Segment Start: Data to examine

(** * Erebrus DVPN SDK: tunnel life cycle ([src/index.js])

    A shallow embedding of the SDK's tunnel orchestration: node lookup,
    client provisioning, key generation, configuration synthesis,
    interface bring-up with its manual fallback, and teardown.

    - JavaScript strings are sequences of UTF-16 code units ([list N]).
    - JavaScript values read from the network are a small [value] type
      with the property-access rules the code relies on.
    - Everything outside the source file (console, clock, child processes,
      file system, HTTP) is a [call] answered by a host; a program is a
      tree of calls ([Prog]), and [run] executes it against any host and
      records the trace.
    - An [async] function ends in an [outcome]: its promise is fulfilled,
      rejected, or left pending by an exception thrown inside a callback. *)

From stdpp Require Import base option list gmap strings.
From Stdlib Require Import NArith Lia.
From Stdlib Require Ascii String DecimalString.

Set Warnings "-register-all".
Local Open Scope N_scope.

(** ** Strings *)

Abbreviation jsstring := (list N).

(** The number with low bit [b] above the bits of [n]. *)
Definition with_bit (b : bool) (n : N) : N :=
  match n with
  | 0 => if b then 1 else 0
  | N.pos p => N.pos (if b then p~1 else p~0)
  end.

Definition code_unit (a : Ascii.ascii) : N :=
  let 'Ascii.Ascii b0 b1 b2 b3 b4 b5 b6 b7 := a in
  with_bit b0 (with_bit b1 (with_bit b2 (with_bit b3
    (with_bit b4 (with_bit b5 (with_bit b6 (with_bit b7 0))))))).

(** A source literal; only used on ASCII text. *)
Definition js (s : string) : jsstring :=
  map code_unit (String.list_ascii_of_string s).

Definition LF : jsstring := [10].
Definition DQUOTE : jsstring := [34].

Fixpoint jsstring_eqb (a b : jsstring) : bool :=
  match a, b with
  | [], [] => true
  | x :: a', y :: b' => (x =? y) && jsstring_eqb a' b'
  | _, _ => false
  end.

(** [!s] on a string: only the empty string is falsy. *)
Definition is_empty (s : jsstring) : bool :=
  match s with [] => true | _ => false end.

(** [WhiteSpace] and [LineTerminator] of ECMAScript: the class behind the
    regular expression atom [\s] and behind [String.prototype.trim]. *)
Definition is_space (c : N) : bool :=
  ((9 <=? c) && (c <=? 13)) || (c =? 32) || (c =? 160) || (c =? 5760)
  || ((8192 <=? c) && (c <=? 8202)) || (c =? 8232) || (c =? 8233)
  || (c =? 8239) || (c =? 8287) || (c =? 12288) || (c =? 65279).

Fixpoint drop_while {A} (p : A -> bool) (l : list A) : list A :=
  match l with
  | [] => []
  | x :: l' => if p x then drop_while p l' else l
  end.

Fixpoint take_while {A} (p : A -> bool) (l : list A) : list A :=
  match l with
  | [] => []
  | x :: l' => if p x then x :: take_while p l' else []
  end.

(** [s.trim()] *)
Definition trim (s : jsstring) : jsstring :=
  rev (drop_while is_space (rev (drop_while is_space s))).

(** [lit] at the start of [s], and what follows it *)
Fixpoint strip_prefix (lit s : jsstring) : option jsstring :=
  match lit, s with
  | [], _ => Some s
  | _ :: _, [] => None
  | a :: lit', b :: s' => if a =? b then strip_prefix lit' s' else None
  end.

(** [s.includes(needle)] *)
Fixpoint includes (needle s : jsstring) : bool :=
  match strip_prefix needle s with
  | Some _ => true
  | None => match s with [] => false | _ :: s' => includes needle s' end
  end.

(** Decimal rendering of a non-negative integer ([`${Date.now()}`],
    [`${array.length}`]). *)
Definition decimal (n : N) : jsstring :=
  js (DecimalString.NilZero.string_of_uint (N.to_uint n)).

(** An octal literal such as [0o600], from its digits. *)
Definition octal (digits : list N) : N :=
  fold_left (fun acc d => 8 * acc + d) digits 0.

(** ** The fallback parser's regular expressions

    [data.match(/KEY\s*=\s*([^\s]+)/)] : the leftmost match, capture
    group 1.  Both [\s*] are greedy, and what follows each of them starts
    with a character that is no space, so giving characters back never
    turns a failure into a match: at a given start there is one way to
    match.  [None] is JavaScript's [null]. *)
Definition match_at (key s : jsstring) : option jsstring :=
  match strip_prefix key s with
  | None => None
  | Some r =>
      match drop_while is_space r with
      | c :: r' =>
          if c =? 61 (* = *) then
            match take_while (fun c => negb (is_space c))
                             (drop_while is_space r') with
            | [] => None
            | v => Some v
            end
          else None
      | [] => None
      end
  end.

Fixpoint regex_field (key s : jsstring) : option jsstring :=
  match match_at key s with
  | Some v => Some v
  | None => match s with [] => None | _ :: s' => regex_field key s' end
  end.

(** ** Values and errors *)

(** A JavaScript value as [JSON.parse] and [response.json()] build them,
    plus [undefined].  A number is carried as its canonical rendering
    ([ToString] of it): the program never computes with one.  An object
    is its list of own properties, without repeated keys. *)
Inductive value : Type :=
| VUndefined
| VNull
| VBool (b : bool)
| VNum (repr : jsstring)
| VStr (s : jsstring)
| VArr (items : list value)
| VObj (fields : list (jsstring * value)).

(** An [Error] object, by its class and its [message]; [HostError]
    stands for the errors of [child_process], [fs] and [fetch]. *)
Inductive error : Type :=
| TypeError (msg : jsstring)
| SyntaxError (msg : jsstring)
| Error (msg : jsstring)
| HostError (msg : jsstring).

Definition message (e : error) : jsstring :=
  match e with TypeError m | SyntaxError m | Error m | HostError m => m end.

Definition lookup_field (k : jsstring) (fields : list (jsstring * value)) : value :=
  match find (fun kv => jsstring_eqb (fst kv) k) fields with
  | Some kv => snd kv
  | None => VUndefined
  end.

Definition cannot_read (of_ k : jsstring) : error :=
  TypeError (js "Cannot read properties of " ++ of_ ++ js " (reading '" ++ k ++ js "')").

(** [v.k] for the property names the program reads ([payload], [status],
    [id], [client], ..., [length]); none of them lives on a prototype. *)
Definition get_prop (v : value) (k : jsstring) : error + value :=
  match v with
  | VUndefined => inl (cannot_read (js "undefined") k)
  | VNull => inl (cannot_read (js "null") k)
  | VObj fields => inr (lookup_field k fields)
  | VArr items =>
      inr (if jsstring_eqb k (js "length")
           then VNum (decimal (N.of_nat (length items))) else VUndefined)
  | VStr s =>
      inr (if jsstring_eqb k (js "length")
           then VNum (decimal (N.of_nat (length s))) else VUndefined)
  | VBool _ | VNum _ => inr VUndefined
  end.

(** [v[0]] *)
Definition get_first (v : value) : error + value :=
  match v with
  | VUndefined => inl (cannot_read (js "undefined") (js "0"))
  | VNull => inl (cannot_read (js "null") (js "0"))
  | VObj fields => inr (lookup_field (js "0") fields)
  | VArr items => inr (match items with x :: _ => x | [] => VUndefined end)
  | VStr s => inr (match s with c :: _ => VStr [c] | [] => VUndefined end)
  | VBool _ | VNum _ => inr VUndefined
  end.

(** [v.k = x] in sloppy mode (the module has no ['use strict']): a
    [TypeError] on [null] and [undefined], silently nothing on a
    primitive.  A property stored on an array is never read back by the
    program (every read of the result starts at [.payload], which an array
    lacks), so the array is left as it is. *)
Definition set_prop (v : value) (k : jsstring) (x : value) : error + value :=
  match v with
  | VUndefined =>
      inl (TypeError (js "Cannot set properties of undefined (setting '" ++ k ++ js "')"))
  | VNull =>
      inl (TypeError (js "Cannot set properties of null (setting '" ++ k ++ js "')"))
  | VObj fields =>
      inr (VObj (if existsb (fun kv => jsstring_eqb (fst kv) k) fields
                 then map (fun kv => if jsstring_eqb (fst kv) k then (k, x) else kv) fields
                 else fields ++ [(k, x)]))
  | _ => inr v
  end.

(** [!!v] *)
Definition truthy (v : value) : bool :=
  match v with
  | VUndefined | VNull => false
  | VBool b => b
  | VNum repr => negb (jsstring_eqb repr (js "0") || jsstring_eqb repr (js "NaN"))
  | VStr s => match s with [] => false | _ => true end
  | VArr _ | VObj _ => true
  end.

Segment End: Data to examine

● **Work instruction**: Set down exactly the lines of the data above, beginning with the line that has "match match_at key s with" and ending with the line that has "(** An [Error]", and no others.

● **Completed task**:
  match match_at key s with
  | Some v => Some v
  | None => match s with [] => None | _ :: s' => regex_field key s' end
  end.

(** ** Values and errors *)

(** A JavaScript value as [JSON.parse] and [response.json()] build them,
    plus [undefined].  A number is carried as its canonical rendering
    ([ToString] of it): the program never computes with one.  An object
    is its list of own properties, without repeated keys. *)
Inductive value : Type :=
| VUndefined
| VNull
| VBool (b : bool)
| VNum (repr : jsstring)
| VStr (s : jsstring)
| VArr (items : list value)
| VObj (fields : list (jsstring * value)).

(** An [Error] object, by its class and its [message]; [HostError]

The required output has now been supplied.